What’s in the enrollment numbers that are starting to circulate:
Politico has good news and bad news:
Bad news:
40,000 to 50,000 people have enrolled in private health care plans using HealthCare.gov — a range far short of White House hopes, according to new numbers reported by the Wall Street Journal Monday.
That figure does not include people who signed up using state exchanges. Avalere Healthcare, a consulting firm, estimated Monday that about 49,000 people had successful enrolled in insurance in 12 of the 15 states running their own insurance exchange. The largest state exchange, California, has not released numbers.

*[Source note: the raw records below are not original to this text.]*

(* ===== verification/ReleaseApi.v ===== *)
(** * Releases: endpoints and removal

    [apps/releases/api.py] with its schemas, the tables of [apps/releases/models.py] and
    [apps/sourcecode/models.py], and the removal of old releases in
    [apps/releases/maintenance.py]. Organizations, members and projects are those of
    [Membership]; a handler gives the status of its response, 500 for an exception that leaves
    it, and the new tables. There is no transaction around a request. *)
From S2P Require Import Prelude PyStr PyValue BitField Membership.

(** ** The tables *)

Record Commit := { c_id : ustr; c_message : ustr; c_author_name : ustr; c_author_email : ustr }.

(** [re_commits] is the entry [commits] of [data]. *)
Record ReleaseRow := { re_org : Z; re_version : ustr; re_ref : option ustr; re_released : option Z; re_created : Z; re_commits : option (list Commit);
  commit_count : Z; deploy_count : Z }.

Record DeployRow := { dp_release : Z; dp_environment : ustr; dp_url : ustr; dp_started : option Z; dp_finished : option Z }.

Record Bundle := { bu_org : Z; bu_debug_id : option ustr; bu_release : option Z; bu_file : Z }.

(** What else refers to releases: issues by the release they were first seen and resolved in,
    their index rows by the last one, and events. *)
Record Tables := {
  rel : gmap Z ReleaseRow; next_rel : Z; links : gset (Z * Z); release_projects : gset (Z * Z); bundles : gmap Z Bundle; deploys : gmap Z DeployRow;
  next_deploy : Z; first_release : gmap Z Z; resolved_in : gmap Z Z; last_release : gmap Z Z; event_release : gmap Z Z;
  assembling : list (Z * ustr * ustr * list ustr) }.

Definition with_rel m t := {| rel := m; next_rel := next_rel t; links := links t; release_projects := release_projects t; bundles := bundles t; deploys := deploys t;
  next_deploy := next_deploy t; first_release := first_release t; resolved_in := resolved_in t; last_release := last_release t; event_release := event_release t;
  assembling := assembling t |}.
Definition with_links m t := {| rel := rel t; next_rel := next_rel t; links := m; release_projects := release_projects t; bundles := bundles t; deploys := deploys t;
  next_deploy := next_deploy t; first_release := first_release t; resolved_in := resolved_in t; last_release := last_release t; event_release := event_release t;
  assembling := assembling t |}.
Definition with_bundles m t := {| rel := rel t; next_rel := next_rel t; links := links t; release_projects := release_projects t; bundles := m; deploys := deploys t;
  next_deploy := next_deploy t; first_release := first_release t; resolved_in := resolved_in t; last_release := last_release t; event_release := event_release t;
  assembling := assembling t |}.
Definition new_release r t := {| rel := <[next_rel t := r]> (rel t); next_rel := next_rel t + 1; links := links t; release_projects := release_projects t;
  bundles := bundles t; deploys := deploys t; next_deploy := next_deploy t; first_release := first_release t; resolved_in := resolved_in t;
  last_release := last_release t; event_release := event_release t; assembling := assembling t |}.
Definition new_deploy d t := {| rel := rel t; next_rel := next_rel t; links := links t; release_projects := release_projects t; bundles := bundles t;
  deploys := <[next_deploy t := d]> (deploys t); next_deploy := next_deploy t + 1; first_release := first_release t; resolved_in := resolved_in t;
  last_release := last_release t; event_release := event_release t; assembling := assembling t |}.
Definition with_assembling j t := {| rel := rel t; next_rel := next_rel t; links := links t; release_projects := release_projects t; bundles := bundles t;
  deploys := deploys t; next_deploy := next_deploy t; first_release := first_release t; resolved_in := resolved_in t; last_release := last_release t;
  event_release := event_release t; assembling := assembling t ++ [j] |}.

This is bad news. The exchanges were projected to sign up and collect either checks or credit card information from half a million covered lives in this time span. The reporting is a bit unclear if there are roughly 90,000 to 100,000 covered lives or 100,000 contracts between the state and federal marketplaces. If it is 100,000 contracts that would be 200,000 or so covered lives as a rough guesstimate. The exchanges are behind pace. However, when compared to Massachusetts at a comparable period and then adjusting for the compressed time frame, the Exchanges are ahead of Massachusetts’s pace even with the techical problems. The question is will the fixes that have been going into play be good enough to deal with the highly probable surge of people who are looking for January 1st coverage right and want to buy right after Thanksgiving.
Good news:
Those figures don’t include enrollments in Medicaid, which have vastly outpaced the number of sign-ups in the marketplace in states like Kentucky and Washington, which have released early figures. A separate Avalere report on 10 of the states expanding Medicaid found that 444,000 have signed up for Medicaid.
This means people who need healthcare are getting it in some states in some situations. Ideally it would be an all-state statement, but fuck you Chief Justice Roberts et al.